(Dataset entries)

* * *

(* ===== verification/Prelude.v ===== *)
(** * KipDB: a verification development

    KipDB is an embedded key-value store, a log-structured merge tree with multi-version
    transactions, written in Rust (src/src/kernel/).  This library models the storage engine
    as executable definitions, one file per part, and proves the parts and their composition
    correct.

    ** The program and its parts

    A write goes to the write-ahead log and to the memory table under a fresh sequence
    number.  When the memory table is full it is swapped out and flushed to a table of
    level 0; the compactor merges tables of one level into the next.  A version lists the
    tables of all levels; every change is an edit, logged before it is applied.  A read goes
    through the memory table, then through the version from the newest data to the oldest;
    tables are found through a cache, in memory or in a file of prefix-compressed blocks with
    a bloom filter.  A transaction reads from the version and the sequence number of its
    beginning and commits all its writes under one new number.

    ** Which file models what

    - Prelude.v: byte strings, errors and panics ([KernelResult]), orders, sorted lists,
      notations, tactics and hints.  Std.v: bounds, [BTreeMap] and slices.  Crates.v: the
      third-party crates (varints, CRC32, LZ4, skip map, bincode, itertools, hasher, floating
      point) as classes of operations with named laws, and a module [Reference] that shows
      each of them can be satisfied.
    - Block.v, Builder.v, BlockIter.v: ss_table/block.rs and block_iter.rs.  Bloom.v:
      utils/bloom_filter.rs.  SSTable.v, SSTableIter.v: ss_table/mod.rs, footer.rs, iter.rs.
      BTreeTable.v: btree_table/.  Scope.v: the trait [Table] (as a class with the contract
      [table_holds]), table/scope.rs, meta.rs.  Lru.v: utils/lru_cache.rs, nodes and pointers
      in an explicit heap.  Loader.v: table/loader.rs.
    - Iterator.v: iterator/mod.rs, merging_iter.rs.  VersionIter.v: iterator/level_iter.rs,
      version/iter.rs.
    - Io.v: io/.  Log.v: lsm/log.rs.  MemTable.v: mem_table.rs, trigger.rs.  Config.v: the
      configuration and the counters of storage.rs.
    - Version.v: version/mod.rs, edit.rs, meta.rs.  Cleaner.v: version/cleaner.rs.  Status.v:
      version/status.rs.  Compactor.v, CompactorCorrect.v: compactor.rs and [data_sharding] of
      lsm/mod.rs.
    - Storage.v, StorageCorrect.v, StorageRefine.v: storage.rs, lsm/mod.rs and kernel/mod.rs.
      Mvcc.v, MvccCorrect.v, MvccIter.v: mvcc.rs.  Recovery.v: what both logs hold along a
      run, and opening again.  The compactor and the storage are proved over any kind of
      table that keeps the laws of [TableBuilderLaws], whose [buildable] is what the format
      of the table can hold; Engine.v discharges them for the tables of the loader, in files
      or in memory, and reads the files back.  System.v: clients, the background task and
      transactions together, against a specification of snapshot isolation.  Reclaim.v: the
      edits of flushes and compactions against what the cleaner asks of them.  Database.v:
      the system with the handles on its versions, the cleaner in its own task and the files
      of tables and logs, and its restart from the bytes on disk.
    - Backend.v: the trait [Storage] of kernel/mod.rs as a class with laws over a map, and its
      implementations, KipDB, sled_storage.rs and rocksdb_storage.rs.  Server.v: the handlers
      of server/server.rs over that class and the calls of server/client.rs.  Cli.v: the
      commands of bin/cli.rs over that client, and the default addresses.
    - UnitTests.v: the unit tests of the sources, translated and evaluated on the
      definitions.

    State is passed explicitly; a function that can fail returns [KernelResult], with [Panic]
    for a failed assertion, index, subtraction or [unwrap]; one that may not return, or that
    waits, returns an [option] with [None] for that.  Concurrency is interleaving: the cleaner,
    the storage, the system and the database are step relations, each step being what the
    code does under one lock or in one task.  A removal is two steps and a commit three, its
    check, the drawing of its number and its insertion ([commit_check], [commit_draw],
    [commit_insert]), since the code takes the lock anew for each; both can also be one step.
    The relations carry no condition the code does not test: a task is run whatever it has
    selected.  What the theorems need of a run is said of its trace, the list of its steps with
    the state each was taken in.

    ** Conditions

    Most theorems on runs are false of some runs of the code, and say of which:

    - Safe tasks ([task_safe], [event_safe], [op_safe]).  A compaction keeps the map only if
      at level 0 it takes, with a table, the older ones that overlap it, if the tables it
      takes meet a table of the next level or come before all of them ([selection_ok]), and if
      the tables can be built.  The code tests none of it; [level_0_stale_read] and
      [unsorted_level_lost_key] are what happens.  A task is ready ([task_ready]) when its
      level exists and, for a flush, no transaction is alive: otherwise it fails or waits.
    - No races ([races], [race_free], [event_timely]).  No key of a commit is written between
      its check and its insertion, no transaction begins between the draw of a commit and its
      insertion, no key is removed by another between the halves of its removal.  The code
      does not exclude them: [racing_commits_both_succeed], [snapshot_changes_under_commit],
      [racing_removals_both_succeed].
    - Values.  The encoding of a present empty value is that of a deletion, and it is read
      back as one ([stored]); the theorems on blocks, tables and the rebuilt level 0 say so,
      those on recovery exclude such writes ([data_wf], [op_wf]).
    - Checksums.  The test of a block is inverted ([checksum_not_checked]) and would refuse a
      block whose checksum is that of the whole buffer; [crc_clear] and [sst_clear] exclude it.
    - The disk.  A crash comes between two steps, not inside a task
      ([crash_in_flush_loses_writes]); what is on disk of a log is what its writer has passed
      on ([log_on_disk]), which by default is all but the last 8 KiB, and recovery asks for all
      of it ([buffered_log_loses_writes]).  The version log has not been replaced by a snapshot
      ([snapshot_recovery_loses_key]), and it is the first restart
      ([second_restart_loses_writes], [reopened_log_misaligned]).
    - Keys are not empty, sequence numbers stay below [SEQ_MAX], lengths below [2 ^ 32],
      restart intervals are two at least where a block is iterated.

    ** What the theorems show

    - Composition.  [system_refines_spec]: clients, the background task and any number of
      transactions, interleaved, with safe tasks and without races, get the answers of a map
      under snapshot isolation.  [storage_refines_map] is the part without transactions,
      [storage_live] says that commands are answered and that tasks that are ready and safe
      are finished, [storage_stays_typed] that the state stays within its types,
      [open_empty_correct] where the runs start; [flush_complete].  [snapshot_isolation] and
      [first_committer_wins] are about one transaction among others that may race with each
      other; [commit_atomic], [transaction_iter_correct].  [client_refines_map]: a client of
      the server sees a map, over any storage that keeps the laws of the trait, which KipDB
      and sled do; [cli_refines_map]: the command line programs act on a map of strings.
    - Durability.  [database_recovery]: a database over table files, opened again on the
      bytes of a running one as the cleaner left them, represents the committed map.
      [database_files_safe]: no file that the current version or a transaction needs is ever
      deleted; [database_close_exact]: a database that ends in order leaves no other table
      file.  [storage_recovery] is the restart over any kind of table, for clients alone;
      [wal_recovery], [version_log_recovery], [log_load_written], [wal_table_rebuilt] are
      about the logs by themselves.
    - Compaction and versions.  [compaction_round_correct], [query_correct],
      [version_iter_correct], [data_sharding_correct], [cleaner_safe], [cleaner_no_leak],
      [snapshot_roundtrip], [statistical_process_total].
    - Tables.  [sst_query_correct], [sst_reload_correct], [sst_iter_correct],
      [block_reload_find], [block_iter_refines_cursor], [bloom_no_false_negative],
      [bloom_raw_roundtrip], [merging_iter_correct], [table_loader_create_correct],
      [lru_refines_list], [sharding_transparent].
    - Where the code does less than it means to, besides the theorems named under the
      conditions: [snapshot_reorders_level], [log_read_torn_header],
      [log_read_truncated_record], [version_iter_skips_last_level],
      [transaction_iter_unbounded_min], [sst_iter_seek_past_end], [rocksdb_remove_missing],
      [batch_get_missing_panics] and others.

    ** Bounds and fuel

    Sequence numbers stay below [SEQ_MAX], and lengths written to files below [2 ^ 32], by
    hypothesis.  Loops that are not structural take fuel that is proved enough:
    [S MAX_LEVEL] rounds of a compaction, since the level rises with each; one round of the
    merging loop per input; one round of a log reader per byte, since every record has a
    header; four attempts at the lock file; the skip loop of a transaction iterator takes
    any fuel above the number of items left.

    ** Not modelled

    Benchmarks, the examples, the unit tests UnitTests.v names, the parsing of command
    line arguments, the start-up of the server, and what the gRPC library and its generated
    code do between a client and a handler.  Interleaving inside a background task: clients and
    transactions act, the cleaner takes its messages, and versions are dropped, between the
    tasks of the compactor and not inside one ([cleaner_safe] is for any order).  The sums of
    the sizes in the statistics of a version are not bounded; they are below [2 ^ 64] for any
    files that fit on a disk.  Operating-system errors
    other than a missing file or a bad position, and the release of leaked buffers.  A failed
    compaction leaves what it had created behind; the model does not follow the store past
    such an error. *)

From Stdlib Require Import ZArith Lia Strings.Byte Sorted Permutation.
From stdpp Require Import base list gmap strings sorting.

* * *

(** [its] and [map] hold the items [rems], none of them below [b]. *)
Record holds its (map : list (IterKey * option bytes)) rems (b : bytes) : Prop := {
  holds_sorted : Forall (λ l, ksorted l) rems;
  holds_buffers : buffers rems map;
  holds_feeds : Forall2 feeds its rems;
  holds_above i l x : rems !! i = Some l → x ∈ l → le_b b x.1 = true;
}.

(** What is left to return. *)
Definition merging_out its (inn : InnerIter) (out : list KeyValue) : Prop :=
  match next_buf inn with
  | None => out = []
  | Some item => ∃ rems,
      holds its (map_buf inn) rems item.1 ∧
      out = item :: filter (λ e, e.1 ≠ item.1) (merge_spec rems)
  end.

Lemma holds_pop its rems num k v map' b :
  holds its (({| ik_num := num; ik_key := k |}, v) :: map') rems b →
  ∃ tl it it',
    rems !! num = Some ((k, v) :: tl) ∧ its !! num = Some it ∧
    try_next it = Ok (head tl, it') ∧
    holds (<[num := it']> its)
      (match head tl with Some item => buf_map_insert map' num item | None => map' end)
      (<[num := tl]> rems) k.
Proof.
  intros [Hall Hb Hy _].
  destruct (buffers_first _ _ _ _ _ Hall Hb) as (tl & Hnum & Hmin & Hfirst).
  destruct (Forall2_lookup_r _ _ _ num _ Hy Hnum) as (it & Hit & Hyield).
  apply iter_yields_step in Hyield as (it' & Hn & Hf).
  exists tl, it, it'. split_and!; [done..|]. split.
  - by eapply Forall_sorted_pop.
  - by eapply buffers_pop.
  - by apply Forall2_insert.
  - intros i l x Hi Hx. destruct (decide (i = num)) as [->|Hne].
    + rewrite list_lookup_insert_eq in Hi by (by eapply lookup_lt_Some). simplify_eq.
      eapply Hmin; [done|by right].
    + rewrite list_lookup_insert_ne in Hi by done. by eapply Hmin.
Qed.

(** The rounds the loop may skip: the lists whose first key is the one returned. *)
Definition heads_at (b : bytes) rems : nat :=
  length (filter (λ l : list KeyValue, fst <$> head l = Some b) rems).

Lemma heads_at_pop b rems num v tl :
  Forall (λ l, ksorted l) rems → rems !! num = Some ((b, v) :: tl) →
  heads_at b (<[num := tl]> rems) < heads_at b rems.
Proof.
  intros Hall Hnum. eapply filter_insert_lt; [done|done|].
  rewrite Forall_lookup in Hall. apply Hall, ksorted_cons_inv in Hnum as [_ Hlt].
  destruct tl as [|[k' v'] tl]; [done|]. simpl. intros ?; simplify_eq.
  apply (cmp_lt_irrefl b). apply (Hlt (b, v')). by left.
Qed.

* * *

DESCRIPTION OF THE TASK - Give back precisely the lines above that start at the line containing "(* ===== verification/Prelude.v ===== *)" and end at the line containing "transactions, written in", inclusive. No other lines belong in the output.

RESULT OF THE EXERCISE -
(* ===== verification/Prelude.v ===== *)
(** * KipDB: a verification development

    KipDB is an embedded key-value store, a log-structured merge tree with multi-version
    transactions, written in Rust (src/src/kernel/).  This library models the storage engine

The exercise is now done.